To do: If a line of the records contains the word "that", list it.

(Records from a data collection)
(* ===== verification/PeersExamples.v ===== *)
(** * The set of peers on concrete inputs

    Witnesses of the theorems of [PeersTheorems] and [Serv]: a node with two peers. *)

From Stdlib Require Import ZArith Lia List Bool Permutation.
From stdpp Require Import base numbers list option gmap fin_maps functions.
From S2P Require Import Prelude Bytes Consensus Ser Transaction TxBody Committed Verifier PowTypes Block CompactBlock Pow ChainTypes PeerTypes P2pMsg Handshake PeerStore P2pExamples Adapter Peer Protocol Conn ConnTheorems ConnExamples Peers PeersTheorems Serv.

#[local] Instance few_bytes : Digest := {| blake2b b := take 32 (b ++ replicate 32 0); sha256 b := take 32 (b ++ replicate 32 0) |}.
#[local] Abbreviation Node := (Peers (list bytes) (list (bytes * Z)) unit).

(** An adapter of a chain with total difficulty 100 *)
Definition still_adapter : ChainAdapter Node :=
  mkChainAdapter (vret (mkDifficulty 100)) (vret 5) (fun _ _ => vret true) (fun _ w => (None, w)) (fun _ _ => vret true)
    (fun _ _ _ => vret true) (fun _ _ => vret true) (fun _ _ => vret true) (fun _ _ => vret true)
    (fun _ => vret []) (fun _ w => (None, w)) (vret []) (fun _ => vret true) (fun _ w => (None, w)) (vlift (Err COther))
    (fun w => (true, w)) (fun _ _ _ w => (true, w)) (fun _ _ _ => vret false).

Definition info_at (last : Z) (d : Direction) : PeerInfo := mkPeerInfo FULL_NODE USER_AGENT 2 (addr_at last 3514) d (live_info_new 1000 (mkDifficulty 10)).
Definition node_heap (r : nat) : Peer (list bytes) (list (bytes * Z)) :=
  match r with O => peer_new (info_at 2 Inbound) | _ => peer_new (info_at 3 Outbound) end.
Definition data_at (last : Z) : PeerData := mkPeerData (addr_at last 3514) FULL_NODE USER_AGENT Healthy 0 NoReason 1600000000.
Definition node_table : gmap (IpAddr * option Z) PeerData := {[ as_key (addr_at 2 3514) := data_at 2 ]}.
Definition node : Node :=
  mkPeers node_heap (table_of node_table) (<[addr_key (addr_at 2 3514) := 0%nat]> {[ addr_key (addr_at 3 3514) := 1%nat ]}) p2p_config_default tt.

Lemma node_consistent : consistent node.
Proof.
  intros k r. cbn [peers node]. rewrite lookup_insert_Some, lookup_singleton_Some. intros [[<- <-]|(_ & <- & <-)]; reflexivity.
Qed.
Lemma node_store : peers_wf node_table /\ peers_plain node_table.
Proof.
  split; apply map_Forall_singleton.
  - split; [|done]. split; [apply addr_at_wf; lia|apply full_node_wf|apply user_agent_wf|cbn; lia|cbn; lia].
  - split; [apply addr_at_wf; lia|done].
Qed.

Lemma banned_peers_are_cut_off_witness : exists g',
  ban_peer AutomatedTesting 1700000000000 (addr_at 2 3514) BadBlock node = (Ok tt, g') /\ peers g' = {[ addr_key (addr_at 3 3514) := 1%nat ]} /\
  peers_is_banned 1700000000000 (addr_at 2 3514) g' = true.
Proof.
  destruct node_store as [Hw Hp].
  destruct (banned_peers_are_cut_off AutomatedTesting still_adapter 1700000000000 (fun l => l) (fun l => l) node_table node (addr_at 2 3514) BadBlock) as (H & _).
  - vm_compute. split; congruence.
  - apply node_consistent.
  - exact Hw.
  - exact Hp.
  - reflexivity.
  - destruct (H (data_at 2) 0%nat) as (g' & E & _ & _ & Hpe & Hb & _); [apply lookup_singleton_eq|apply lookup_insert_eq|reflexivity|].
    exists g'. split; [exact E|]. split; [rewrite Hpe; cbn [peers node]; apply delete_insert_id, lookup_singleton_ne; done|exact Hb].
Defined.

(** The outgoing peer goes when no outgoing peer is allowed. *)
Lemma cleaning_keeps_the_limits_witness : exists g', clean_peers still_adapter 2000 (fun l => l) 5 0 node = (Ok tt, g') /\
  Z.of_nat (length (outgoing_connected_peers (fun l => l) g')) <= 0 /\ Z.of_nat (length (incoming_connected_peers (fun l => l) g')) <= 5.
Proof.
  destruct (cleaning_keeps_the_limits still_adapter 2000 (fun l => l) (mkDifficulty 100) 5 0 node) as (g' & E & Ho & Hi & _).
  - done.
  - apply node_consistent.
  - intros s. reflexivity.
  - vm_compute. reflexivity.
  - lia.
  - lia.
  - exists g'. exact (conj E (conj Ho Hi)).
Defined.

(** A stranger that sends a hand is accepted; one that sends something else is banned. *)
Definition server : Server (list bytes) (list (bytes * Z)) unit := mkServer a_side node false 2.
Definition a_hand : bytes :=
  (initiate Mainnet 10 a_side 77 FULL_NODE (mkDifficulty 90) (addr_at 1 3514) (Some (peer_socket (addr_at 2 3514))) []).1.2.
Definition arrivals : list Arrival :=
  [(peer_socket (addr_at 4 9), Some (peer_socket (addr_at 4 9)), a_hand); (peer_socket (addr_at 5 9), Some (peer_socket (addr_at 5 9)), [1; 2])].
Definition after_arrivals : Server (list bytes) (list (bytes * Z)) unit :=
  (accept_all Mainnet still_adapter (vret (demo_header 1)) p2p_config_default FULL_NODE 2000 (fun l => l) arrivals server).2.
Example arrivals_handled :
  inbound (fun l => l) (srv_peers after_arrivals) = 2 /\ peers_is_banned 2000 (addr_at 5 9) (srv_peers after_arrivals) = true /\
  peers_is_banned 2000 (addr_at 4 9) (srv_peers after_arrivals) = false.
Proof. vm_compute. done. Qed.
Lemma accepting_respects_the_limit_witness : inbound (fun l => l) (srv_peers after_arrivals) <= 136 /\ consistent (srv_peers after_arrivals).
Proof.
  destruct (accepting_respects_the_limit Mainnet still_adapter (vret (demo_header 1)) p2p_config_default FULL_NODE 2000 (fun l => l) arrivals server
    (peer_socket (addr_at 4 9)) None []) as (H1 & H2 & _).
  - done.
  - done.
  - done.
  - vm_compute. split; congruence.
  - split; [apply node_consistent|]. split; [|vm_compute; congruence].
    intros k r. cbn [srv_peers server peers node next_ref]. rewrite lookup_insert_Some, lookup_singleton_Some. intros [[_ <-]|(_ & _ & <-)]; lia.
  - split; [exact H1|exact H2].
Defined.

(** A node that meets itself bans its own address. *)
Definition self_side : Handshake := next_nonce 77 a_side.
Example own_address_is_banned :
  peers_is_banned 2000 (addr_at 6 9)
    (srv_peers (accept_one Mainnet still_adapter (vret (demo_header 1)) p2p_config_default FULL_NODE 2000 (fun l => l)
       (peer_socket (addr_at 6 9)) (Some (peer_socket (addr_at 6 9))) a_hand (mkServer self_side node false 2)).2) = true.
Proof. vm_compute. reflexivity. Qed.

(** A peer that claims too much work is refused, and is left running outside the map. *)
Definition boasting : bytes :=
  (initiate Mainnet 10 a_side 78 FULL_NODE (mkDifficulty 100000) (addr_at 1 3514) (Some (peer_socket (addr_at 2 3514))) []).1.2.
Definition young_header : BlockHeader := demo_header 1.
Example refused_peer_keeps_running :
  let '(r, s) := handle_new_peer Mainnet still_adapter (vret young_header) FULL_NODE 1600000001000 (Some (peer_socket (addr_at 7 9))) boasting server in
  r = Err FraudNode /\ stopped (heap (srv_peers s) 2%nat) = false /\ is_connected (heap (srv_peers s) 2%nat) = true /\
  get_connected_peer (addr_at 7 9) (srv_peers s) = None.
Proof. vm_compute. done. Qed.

Response to this exercise:
(** A stranger that sends a hand is accepted; one that sends something else is banned. *)
(** A node that meets itself bans its own address. *)
(** A peer that claims too much work is refused, and is left running outside the map. *)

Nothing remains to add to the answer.